What am I doing wrong? Why can’t I get featured on podcasts?
It’s a frustration for many speakers, authors and other thought leaders with a message. You have a story to tell, but you can’t find the right podcasts to share that story on.
Maybe you already understand that podcast interviews, much like other media appearances, can bring major value to your marketing and promotion efforts. It’s possible that you’ve heard stories like Craig Cody’s experience that led to a 600% return on investment (ROI) with new clients from around the country. (Read the Craig Cody case study here)
If you’re all ready to take on the world of podcast interview marketing, but you’re not funding any success in actually getting on podcasts, let’s explore some possible reasons, and solutions to help facilitate change.
Your shows are wrong.
Understanding your ideal audience is paramount in getting started. It’s great to get featured on podcasts – but getting on the right shows is even more powerful. Start at the beginning: Who do you want to reach and why?
Once you understand your buyer persona (search for buyer persona tools – there are many!), you’re ready to start looking for the shows they listen to regularly. For instance, if you want to reach sales professionals, they likely listen to podcasts like The Sales Evangelist or Accelerate! with Andy Paul.
Make a list of shows you think would be perfect for your story, then begin the pitching process.
Your pitch is wrong.
Pitching to podcasts can seem daunting. The key is understanding the value you bring to the show and the audience. It’s not an infomercial – it’s an opportunity to help listeners in some way. Inspiration, education or other connections are valuable to an audience.
Podcast hosts want quality content for their shows in order to build their audience. Showing them the value you bring to their audience (7 tips for… OR The one secret… OR How to…) will help get their attention.
PRO TIP: Cold pitches are not dead, but a warm introduction is always better. Get more tips here.
Not enough confidence in your story.
“I’m not comfortable talking about myself.” It’s a common problem. Rest assured: you are the subject matter expert in your field. An expert is “a person who has a comprehensive and authoritative knowledge of or skill in a particular area.” This means you need to know more than the average person. You’re one expert, not necessarily the only expert. If you know more about the subject than an average person, then you’re an expert.
Be confident in your expertise, and highlight your experience.

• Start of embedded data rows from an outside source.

(** The actions that may lock. *)
Definition locking (action : Action) : bool := match action with Tick | LockVault => true | _ => false end.

Lemma keyed_action action : locking action = false -> holds (W := W) Keyed (update action).
Proof.
  destruct action; intros [=]; cbn [update];
    unfold move_up, move_down, jump_top, jump_bottom, select_with, search_edit, perform_incremental_search,
      exit_search, submit_unlock, save_edit_form, confirm_delete, open_conflicts, conflict_merge,
      conflict_duplicate, resolve_current_conflict; holds_tac; leaf; by subst.
Qed.

Lemma keyed_update action : takes (W := W) Keyed KeyedOrBlank (update action).
Proof.
  assert (forall a, Shut a -> KeyedOrBlank a) as HQ by (unfold KeyedOrBlank, Shut; tauto).
  destruct (locking action) eqn:Hl; [ | eapply takes_through; [by apply keyed_action | auto | auto]].
  destruct action; try done; cbn [update]; [ | apply tick_takes; auto].
  apply (takes_seq _ Shut); [apply lock_shuts | intros ?]. by apply takes_ret.
Qed.
Hint Resolve keyed_update : tui.

Lemma keyed_mode_key key : takes (W := W) Keyed KeyedOrBlank (mode_key key).
Proof. unfold mode_key. unfold_keys. takes_tac; intros ?; leaf; done. Qed.

Lemma shut_submit_unlock : takes (W := W) Shut KeyedOrBlank submit_unlock.
Proof.
  assert (forall a, Shut a -> KeyedOrBlank a) as HQ by (unfold KeyedOrBlank, Shut; tauto).
  unfold submit_unlock. takes_step. destruct (bool_decide _); [ | by apply takes_ret].
  apply (takes_seq _ Shut); [apply holds_svc | intros [key|e]].
  - apply (takes_seq _ Keyed); [by apply takes_modify | intros _].
    apply (takes_through _ Keyed); [holds_tac; leaf | auto | auto].
  - apply takes_modify. intros ? (_ & _ & _ & _ & Hb) _. unfold Blank in *. cbn. tauto.
Qed.

(** On the lock screen nothing can be typed but the passphrase. *)
Lemma shut_mode_key key : takes (W := W) Shut KeyedOrBlank (mode_key key).
Proof.
  assert (takes (W := W) Shut KeyedOrBlank (locked_key key)) as Hlocked.
  { unfold locked_key. takes_tac; cbn [update]; try apply shut_submit_unlock; takes_tac.
    all: unfold KeyedOrBlank, Shut, Blank in *; by_cases; cbn; tauto. }
  intros t Ht. pose proof Ht as (Hm & _). unfold mode_key. rewrite bind_app, Hm. by apply Hlocked.
Qed.

Lemma shut_dispatch event : takes (W := W) KeyedOrShut KeyedOrBlank (dispatch event).
Proof.
  destruct event as [key|width height|]; cbn [dispatch].
  - apply key_takes.
    + unfold KeyedOrShut, Keyed, Shut, Blank. cbn. tauto.
    + unfold KeyedOrShut, KeyedOrBlank, Keyed, Shut, Blank. intros a Ha _. unfold_updates.
      by_cases; cbn; tauto.
    + intros t [Ht|Ht]; [by apply keyed_mode_key | by apply shut_mode_key].
  - intros t [Ht|Ht]; [by apply keyed_update | ]. unfold KeyedOrBlank, Shut, Blank in *. cbn.
    unfold_updates; by_cases; cbn; tauto.
  - intros t [Ht|Ht]; [by apply keyed_update | ].
    pose proof Ht as (_ & _ & Hk & _ & Hb). unfold update, tick. rewrite bind_app, Hk, andb_false_r. by intros _.
Qed.

(** The turn in which the interface gives the key up leaves nothing behind. *)
Lemma locking_turn (l l' : Loop W) :
  turn l l' -> Keyed (app (tui l)) -> KeyedOrBlank (app (tui l')).
Proof.
  apply (turn_takes Keyed KeyedOrShut KeyedOrBlank).
  - intros t e. unfold receive, apply_auth_worker_result. leaf.
  - auto.
  - intros s r. eapply takes_through; [apply keyed_external_editor | auto | auto].
  - apply (takes_seq _ Keyed); [apply keyed_run_sync | intros _].
    apply (takes_seq _ KeyedOrShut); [apply keyed_process_pending | intros _]. apply shut_account_step.
  - auto.
  - apply shut_dispatch.
Qed.
End locked_turn.

(** ** Plaintext is held only beside the key *)

Section sealed.
Context {W : Type} `{ClientServices W}.

(** A new note being typed. *)
Definition drafting (a : App) : Prop :=
  mode a = Create \/ mode a = TerminalTooSmall /\ previous_mode a = Some Create.
Definition no_draft (a : App) : Prop := edit_title a = "" /\ edit_tags a = "" /\ edit_body a = "".

(** No conflicts, or a list of them as the service gives it to a caller without a key. *)
Definition listed_locked (l : list ClientConflictSummary) : Prop :=
  l = [] \/ exists w : W, (svc_list_conflicts None w).1 = Ok l.

Definition Sealed (a : App) : Prop :=
  vault_key a = None ->
  notes a = [] /\ search_results a = [] /\ preview a = None /\ conflict_detail a = None
  /\ listed_locked (conflicts a) /\ (no_draft a \/ drafting a)
  /\ mode a <> InlineEdit /\ previous_mode a <> Some InlineEdit.

(** A sign-in or sign-out waits only in the account dialogue. *)
Definition Waiting (a : App) : Prop := quiet a \/ mode a = Account.

Lemma Keyed_Sealed a : Keyed a -> Sealed a.
Proof. by intros ? ?. Qed.
Lemma Shut_Sealed a : Shut a -> Sealed a.
Proof.
  intros (Hm & Hp & _ & _ & ? & ? & ? & ? & ? & ? & ? & ? & ?) _. rewrite Hm, Hp.
  unfold listed_locked, no_draft. tauto || (repeat split; auto; discriminate).
Qed.

Ltac modes := repeat match goal with
  | E : bool_decide _ = true |- _ => apply bool_decide_eq_true in E
  | E : bool_decide _ = false |- _ => apply bool_decide_eq_false in E
  | E : _ && _ = true |- _ => apply andb_prop in E; destruct E
  | E : bool_decide _ || bool_decide _ = true |- _ => apply orb_true_iff in E; destruct E
  | E : bool_decide _ || bool_decide _ = false |- _ => apply orb_false_iff in E; destruct E
  end.

(** An update is either made beside the key, or it touches nothing that counts. *)
Ltac leaf :=
  unfold_updates; unfold Sealed, no_draft, drafting in *; cbn in *; by_cases; cbn in *; modes;
  try match goal with |- context [default _ (previous_mode ?a)] => destruct (previous_mode a) eqn:?; cbn in * end;
  let Hk := fresh in intros Hk;
  repeat match goal with
  | Hs : vault_key ?a = None -> _ |- _ => specialize (Hs Hk)
  end;
  try (intuition (subst; cbn in *; try congruence); fail).

Lemma sealed_load_selected_preview : holds (W := W) Sealed load_selected_preview.
Proof.
  intros [a w] Ha. unfold load_selected_preview. rewrite bind_app; cbn.
  case_match; [ | leaf].
  destruct (vault_key a) as [key|] eqn:Hkey; [rewrite bind_svc | ]; leaf.
Qed.
Hint Resolve sealed_load_selected_preview : tui.

Lemma sealed_conflict_detail : holds (W := W) Sealed load_selected_conflict_detail.
Proof.
  intros [a w] Ha. unfold load_selected_conflict_detail. rewrite bind_app; cbn.
  case_match; [ | leaf].
  destruct (vault_key a) as [key|] eqn:Hkey; [rewrite bind_svc | ]; leaf.
Qed.
Hint Resolve sealed_conflict_detail : tui.

Lemma sealed_reload_conflicts : holds (W := W) Sealed reload_conflicts.
Proof.
  intros [a w] Ha. unfold reload_conflicts. rewrite bind_app, bind_svc; cbn.
  destruct (svc_list_conflicts _ w).1 as [loaded|e] eqn:Hl; cbn; [rewrite bind_modify; cbn | leaf].
  assert (vault_key a = None -> listed_locked loaded) as Hlocked.
  { intros Hk. rewrite Hk in Hl. right. eauto. }
  destruct loaded as [|c loaded]; cbn; [leaf | ].
  rewrite bind_modify. apply sealed_conflict_detail. leaf.
Qed.
Hint Resolve sealed_reload_conflicts : tui.

Lemma sealed_reload_notes : holds (W := W) Sealed reload_notes.
Proof.
  intros [a w] Ha. unfold reload_notes. rewrite bind_app; cbn.
  destruct (vault_key a) as [key|] eqn:Hkey; [rewrite bind_svc; cbn | done].
  destruct (svc_list_notes key w).1; cbn; [rewrite bind_modify; cbn | leaf].
  case_bool_decide; [leaf | ].
  rewrite bind_modify. apply sealed_load_selected_preview. leaf.
Qed.
Hint Resolve sealed_reload_notes : tui.

Lemma sealed_lock_and_clear : holds (W := W) Sealed lock_and_clear.
Proof. intros t Ht. eapply Shut_Sealed, (lock_shuts Sealed); eauto. Qed.
Lemma sealed_tick : holds (W := W) Sealed tick.
Proof. apply tick_takes; auto using Shut_Sealed. Qed.
Hint Resolve sealed_lock_and_clear sealed_tick : tui.

Lemma sealed_search : holds (W := W) Sealed perform_incremental_search.
Proof.
  unfold perform_incremental_search. holds_tac; leaf.
  match goal with Hs : _ /\ _ |- _ => destruct Hs as (E & Hs) end. rewrite E. intuition auto using omap_none.
Qed.
Lemma sealed_resolve strategy : holds (W := W) Sealed (resolve_current_conflict strategy).
Proof. unfold resolve_current_conflict. holds_tac; leaf. Qed.
Lemma sealed_submit_unlock : holds (W := W) Sealed submit_unlock.
Proof. unfold submit_unlock. holds_tac; leaf. Qed.
Lemma sealed_select_with next : holds (W := W) Sealed (select_with next).
Proof. unfold select_with. holds_tac; leaf. Qed.
Hint Resolve sealed_search sealed_resolve sealed_submit_unlock sealed_select_with : tui.

(** With the key in memory an action that does not lock is harmless. *)
Lemma sealed_without_key action :
  locking action = false ->
  (forall t : Tui W, vault_key (app t) = None -> Sealed (app t) -> Sealed (app (update action t).2)) ->
  holds (W := W) Sealed (update action).
Proof.
  intros Hl Hkeyless t Ht. destruct (vault_key (app t)) eqn:Hk; [ | by apply Hkeyless].
  apply Keyed_Sealed, keyed_action; [done | unfold Keyed; congruence].
Qed.

Lemma sealed_save_edit : holds (W := W) Sealed (update SaveEdit).
Proof.
  apply sealed_without_key; [done | ]. intros t Hk Ht. cbn [update]. unfold save_edit_form.
  by rewrite bind_app, Hk.
Qed.
Lemma sealed_exit_search : holds (W := W) Sealed (update ExitSearch).
Proof.
  apply sealed_without_key; [done | ]. intros t Hk Ht. cbn [update]. unfold exit_search. rewrite bind_app.
  case_bool_decide as Hm; [ | done]. rewrite bind_modify. apply sealed_load_selected_preview.
  leaf.
Qed.
Lemma sealed_confirm_delete : holds (W := W) Sealed (update ConfirmDelete).
Proof.
  apply sealed_without_key; [done | ]. intros t Hk Ht. cbn [update]. unfold confirm_delete. rewrite bind_app.
  destruct (Ht Hk) as (_ & _ & Hp & _). rewrite Hp. by case_bool_decide.
Qed.
Lemma mode_reload_conflicts m : holds (W := W) (fun a => mode a = m) reload_conflicts.
Proof. unfold reload_conflicts, load_selected_conflict_detail. holds_tac; cbn; auto. Qed.
Lemma sealed_open_conflicts : holds (W := W) Sealed (update OpenConflicts).
Proof.
  intros t Ht. cbn [update]. unfold open_conflicts. rewrite bind_app. case_bool_decide as Hm; [ | done].
  eapply (takes_seq (fun a => Sealed a /\ mode a = Normal) _ Sealed); [ | | by split].
  - apply holds_and; [apply sealed_reload_conflicts | apply mode_reload_conflicts].
  - intros _. apply takes_modify. intros a [Ha Hn]. leaf.
Qed.
Hint Resolve sealed_save_edit sealed_exit_search sealed_confirm_delete sealed_open_conflicts : tui.

(** The actions that act whatever the mode. *)
Definition unguarded (action : Action) : bool :=
  match action with EditChar _ | EditBackspace | EditNewline | ToggleHelp | OpenAccount => true | _ => false end.

Lemma sealed_update action : unguarded action = false -> holds (W := W) Sealed (update action).
Proof.
  destruct action; intros [=]; auto with tui; cbn [update];
    unfold move_up, move_down, jump_top, jump_bottom, search_edit,
      conflict_merge, conflict_duplicate; holds_tac; leaf.
Qed.

(** In the mode the key is read in, the other actions are harmless too. *)
Definition SealedIn (m : AppMode) (a : App) : Prop := Sealed a /\ mode a = m.

Lemma sealed_in m action : unguarded action = false -> takes (W := W) (SealedIn m) Sealed (update action).
Proof. intros Ha. eapply takes_through; [by apply sealed_update | by intros ? [] | done]. Qed.
Lemma sealed_in_ret m a : SealedIn m a -> Sealed a.
Proof. by intros []. Qed.
Hint Resolve sealed_in sealed_in_ret : tui.

Ltac in_mode := match goal with Ha : SealedIn _ _ |- _ => destruct Ha end; leaf.

Lemma sealed_toggle_help : takes (W := W) (SealedIn Normal) Sealed (update ToggleHelp).
Proof. apply takes_modify. intros a Ha. in_mode. Qed.
Lemma sealed_open_account : takes (W := W) (SealedIn Normal) Sealed (update OpenAccount).
Proof. apply takes_modify. intros a Ha. in_mode. Qed.
Hint Resolve sealed_toggle_help sealed_open_account : tui.

Lemma sealed_edit_action m action :
  unguarded action = true -> m = Create \/ m = InlineEdit -> action <> ToggleHelp -> action <> OpenAccount ->
  takes (W := W) (SealedIn m) Sealed (update action).
Proof.
  destruct action; intros [=] Hm ? ?; try done; apply takes_modify; intros a Ha; destruct Hm; subst; in_mode.
Qed.

Lemma sealed_mode_key key : holds (W := W) Sealed (mode_key key).
Proof.
  apply takes_app; intros a0. apply (takes_weaken (SealedIn (mode a0)) _ Sealed); [ | by intros a [? ->] | done].
  destruct (mode a0); unfold_keys; takes_tac.
  all: try (apply sealed_edit_action; auto; discriminate).
  all: in_mode.
Qed.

PRO TIP: Add a little personality to your pitch. Hosts want more than a talking head, they want a person. Many hosts like to know what else about you their audience might like to know.
Too much confidence.
Sometimes, we meet people in our lives who see themselves as a “legend in their own mind.” Confidence is great. Cockiness, not so much. We all need to be real about our level of notoriety. “Do you know who I am” doesn’t typically play well in most situations.
Remember, the Rolling Stones didn’t start at sold out arenas. They started on smaller stages – any stage was great. As you build your brand, be willing to go on shows that may not seem as big as you hope for. The biggest podcasts in the world may reach the largest audience, but those listeners may not engage with your story. A smaller podcast may have the more engaged, hungry base of listeners your story resonate with, and they’ll take action. Humility and realistic expectations will help you get featured on podcasts – and relevant ones at that.
Systems and processes.
Once you’ve made a pitch, checking in can help ensure you don’t get lost in the mix. Of course, you don’t want to pester the host or producer, but having a plan for follow ups is an important part of podcast interview marketing.
A follow up plan can be as simple as a spreadsheet with the shows listed and dates for following up, coupled with calendar notifications for reminders.
In addition, thank you notes and social media promotion of your episode will help ensure a solid reputation in the small world of podcasting – helping to broaden your reach for future shows.
It’s not easy to get featured on podcasts. But it’s worth it.